Honorary Fellows: Professor Andrea Mia Ghez
Professor Andrea Mia Ghez for sustained work observing stars close to the centre of our galaxy, determining the existence and mass of the central black hole, and testing elements of Albert Einstein's general theory of relativity.
Professor Andrea Ghez won the 2020 Nobel Prize in Physics (along with Professor Reinhard Genzel) for her demonstration that there is a 4 million solar mass black hole at the centre of our galaxy, as was first postulated by Donald Lynden-Bell and Martin Rees in 1971.
Over 20 years, she tracked the positions of thousands of stars, of which 100 are within the central 1.0 x 1.0 arcsec of the Galactic Centre, and determined the orbits of the closest set of stars. The observations were made in the near infrared (less obscured than the optical), taking out atmospheric turbulence using first the speckle technique and subsequently adaptive optics. This gave the mass of the central object: 4 million solar masses.

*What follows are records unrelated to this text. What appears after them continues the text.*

(** InstallerState, with its values. *)
Definition INSTALL_START_STATE : Z := 0.
Definition INSTALL_BUNDLE_CHECKED : Z := 5.
Definition INSTALL_SYSCAP_CHECKED : Z := 10.
Definition INSTALL_SIGNATURE_CHECKED : Z := 15.
Definition INSTALL_PARSED : Z := 20.
Definition INSTALL_HAP_HASH_PARAM_CHECKED : Z := 25.
Definition INSTALL_VERSION_AND_BUNDLENAME_CHECKED : Z := 30.
Definition INSTALL_REMOVE_SANDBOX_APP : Z := 50.
Definition INSTALL_INFO_SAVED : Z := 80.
Definition INSTALL_RENAMED : Z := 90.
Definition INSTALL_SUCCESS_STATE : Z := 100.

(** The members of BaseBundleInstaller, and whether it is a BundleInstaller
    whose status receiver is told of every state; the data manager is there in every
    public function, the manager of the clones is fetched by one of them. *)
Record Installer := mkInstaller {
  in_statusReceiver : bool;
  in_state : Z;
  in_cloneMgr : bool;
  in_bundleName : string;
  in_moduleTmpDir : string;
  in_modulePath : string;
  in_modulePackage : string;
  in_mainAbility : string;
  in_installedModules : stdmap string bool;
  in_isAppExist : bool;
  in_isContainEntry : bool;
  in_versionCode : Z;
  in_isFeatureNeedUninstall : bool;
  in_uninstallModuleVec : list string;
  in_userId : Z;
  in_hasInstalledInUser : bool;
  in_singletonState : SingletonState;
  in_hapPathRecords : stdmap string string;
  in_preBundleScene : InstallScene;
}.
#[export] Instance eta_Installer : Eta Installer := λ r,
  mkInstaller (in_statusReceiver r) (in_state r) (in_cloneMgr r) (in_bundleName r) (in_moduleTmpDir r) (in_modulePath r) (in_modulePackage r)
    (in_mainAbility r) (in_installedModules r) (in_isAppExist r) (in_isContainEntry r) (in_versionCode r)
    (in_isFeatureNeedUninstall r) (in_uninstallModuleVec r) (in_userId r) (in_hasInstalledInUser r)
    (in_singletonState r) (in_hapPathRecords r) (in_preBundleScene r).

Definition new_Installer (statusReceiver : bool) : Installer :=
  mkInstaller statusReceiver INSTALL_START_STATE false "" "" "" "" "" ∅ false false 0 false [] INVALID_USERID false Singleton_DEFAULT ∅ Scene_NORMAL.

Definition ResetInstallProperties (i : Installer) : Installer :=
  i <| in_isContainEntry := false |> <| in_isAppExist := false |> <| in_hasInstalledInUser := false |>
    <| in_isFeatureNeedUninstall := false |> <| in_versionCode := 0 |> <| in_uninstallModuleVec := [] |>
    <| in_installedModules := ∅ |> <| in_state := INSTALL_START_STATE |> <| in_singletonState := Singleton_DEFAULT |>
    <| in_preBundleScene := Scene_NORMAL |>.

Record Run {K P T E : Type} := mkRun {
  rn_self : Installer;
  rn_new : list (string * InnerBundleInfo);
  rn_old : InnerBundleInfo;
  rn_bundle : InnerBundleInfo;
  rn_uid : Z;
  rn_service : Service K P T E;
}.
Arguments Run K P T E : clear implicits.
#[export] Instance eta_Run K P T E : Eta (Run K P T E) := λ r,
  mkRun K P T E (rn_self r) (rn_new r) (rn_old r) (rn_bundle r) (rn_uid r) (rn_service r).

(** The variables that are passed by reference: the local [oldInfo] of the
    function that was called, the local [bundleInfo] of
    InnerProcessBundleInstall, and an entry of [newInfos]. *)
Inductive Var := OldInfo | CurInfo | NewInfo (bundlePath : string).

Definition lookup_new (bundlePath : string) (l : list (string * InnerBundleInfo)) : InnerBundleInfo :=
  match List.find (λ p, bool_decide (p.1 = bundlePath)) l with Some p => p.2 | None => new_InnerBundleInfo end.
Definition alter_new (bundlePath : string) (f : InnerBundleInfo → InnerBundleInfo) (l : list (string * InnerBundleInfo)) :=
  map (λ p, if bool_decide (p.1 = bundlePath) then (p.1, f p.2) else p) l.

Section Run.
Context {K P T E : Type}.
#[local] Abbreviation run_state := (Run K P T E).
#[local] Abbreviation RM := (On run_state).

Definition read (v : Var) (r : run_state) : InnerBundleInfo :=
  match v with OldInfo => rn_old r | CurInfo => rn_bundle r | NewInfo p => lookup_new p (rn_new r) end.
Definition write (v : Var) (f : InnerBundleInfo → InnerBundleInfo) (r : run_state) : run_state :=
  match v with
  | OldInfo => r <| rn_old ::= f |>
  | CurInfo => r <| rn_bundle ::= f |>
  | NewInfo p => r <| rn_new ::= alter_new p f |>
  end.

Definition get (v : Var) : RM InnerBundleInfo := gets (read v).
Definition upd (v : Var) (f : InnerBundleInfo → InnerBundleInfo) : RM () := modify (write v f).
Definition set (v : Var) (i : InnerBundleInfo) : RM () := upd v (λ _, i).

Definition self {A} (f : Installer → A) : RM A := gets (λ r, f (rn_self r)).
Definition put (f : Installer → Installer) : RM () := modify (λ r, r <| rn_self ::= f |>).
Definition set_uid (uid : Z) : RM () := modify (λ r, r <| rn_uid := uid |>).

Definition set_service (s : Service K P T E) (r : run_state) : run_state := r <| rn_service := s |>.
(** A program of the service. *)
Definition on {A} (m : On (Service K P T E) A) : RM A := within rn_service set_service m.
End Run.

Section Installer.
Context {K P T E : Type} `{HK : KvStore K} `{HP : TextStore P} `{HX : JsonText} `{HU : Uninit} `{HT : AccessTokenKit T}
  `{HE : Environment E} `{HS : StdSort} `{HJ : Json}.
#[local] Abbreviation RM := (On (Run K P T E)).

Definition UpdateInstallerState (state : Z) : RM () :=
  put (λ i, i <| in_state := state |>) ;;
  statusReceiver ← self in_statusReceiver;
  when statusReceiver (on (tells (OnStatusNotify state))).

(** ** Looking a bundle up *)

(** GetInnerBundleInfo(info, isAppExist) of the installer: the bundle is
    disabled, and [v] is assigned when there is one.  It cannot fail. *)
Definition GetInnerBundleInfo (v : Var) : RM bool :=
  bundleName ← self in_bundleName;
  found ← on (on_mgr (BundleDataMgr.GetInnerBundleInfo bundleName));
  match found with
  | None => mret false
  | Some info => set v info ;; mret true
  end.

(** dataMgr_->GetInnerBundleInfo(bundleName, oldInfo). *)
Definition fetch (bundleName : string) : RM bool :=
  found ← on (on_mgr (BundleDataMgr.GetInnerBundleInfo bundleName));
  match found with
  | None => mret false
  | Some info => set OldInfo info ;; mret true
  end.

Definition install_state (state : InstallState) : RM bool :=
  bundleName ← self in_bundleName;
  on (on_mgr (UpdateBundleInstallState bundleName state)).
Definition enable (bundleName : string) : RM () := on (on_mgr (EnableBundle bundleName)) ;; mret ().
Definition SaveInnerBundleInfo (v : Var) : RM bool := info ← get v; on (on_mgr (save info)).
(** [info.SetInstallMark(bundleName, package, status)] *)
Definition mark (v : Var) (bundleName package : string) (status : Z) : RM () := upd v (SetInstallMark bundleName package status).

Definition GetUserId (userId : Z) : Z := if userId <? DEFAULT_USERID then INVALID_USERID else userId.

(** The first steps of every public function. *)
Definition enter_user (userId : Z) : RM () :=
  put (λ i, i <| in_userId := GetUserId userId |>) ;;
  userId ← self in_userId;
  check (negb (userId =? INVALID_USERID)) ERR_APPEXECFWK_INSTALL_PARAM_ERROR ;;
  hasUser ← on (ask_mgr (HasUserId userId));
  check hasUser ERR_APPEXECFWK_USER_NOT_EXIST.

(** ** Directories *)

Definition GetHapPath (moduleName : string) (info : InnerBundleInfo) : string :=
  GetAppCodePath info +:+ PATH_SEPARATOR +:+ moduleName +:+ INSTALL_FILE_SUFFIX.
Definition CurrentHapPath (info : InnerBundleInfo) : string := GetHapPath (GetModuleName (ib_currentPackage info) info) info.

Definition CreateBundleCodeDir (v : Var) : RM () :=
  bundleName ← self in_bundleName;
  let appCodePath := BUNDLE_CODE_DIR +:+ PATH_SEPARATOR +:+ bundleName in
  on (on_env (CreateBundleDir appCodePath)) ;;
  upd v (SetAppCodePath appCodePath).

Using the Keck Telescope on Mauna Kea and one particular star (known as S0–2) which came within 17 light hours of the black hole, she demonstrated the mass at the centre was so concentrated it had to be a black hole (rather than, say, a spatially extended cluster of stars totalling 4 million solar masses).
She also tested and confirmed the impact of Albert Einstein's general theory of relativity on the observed orbital motion at closest approach.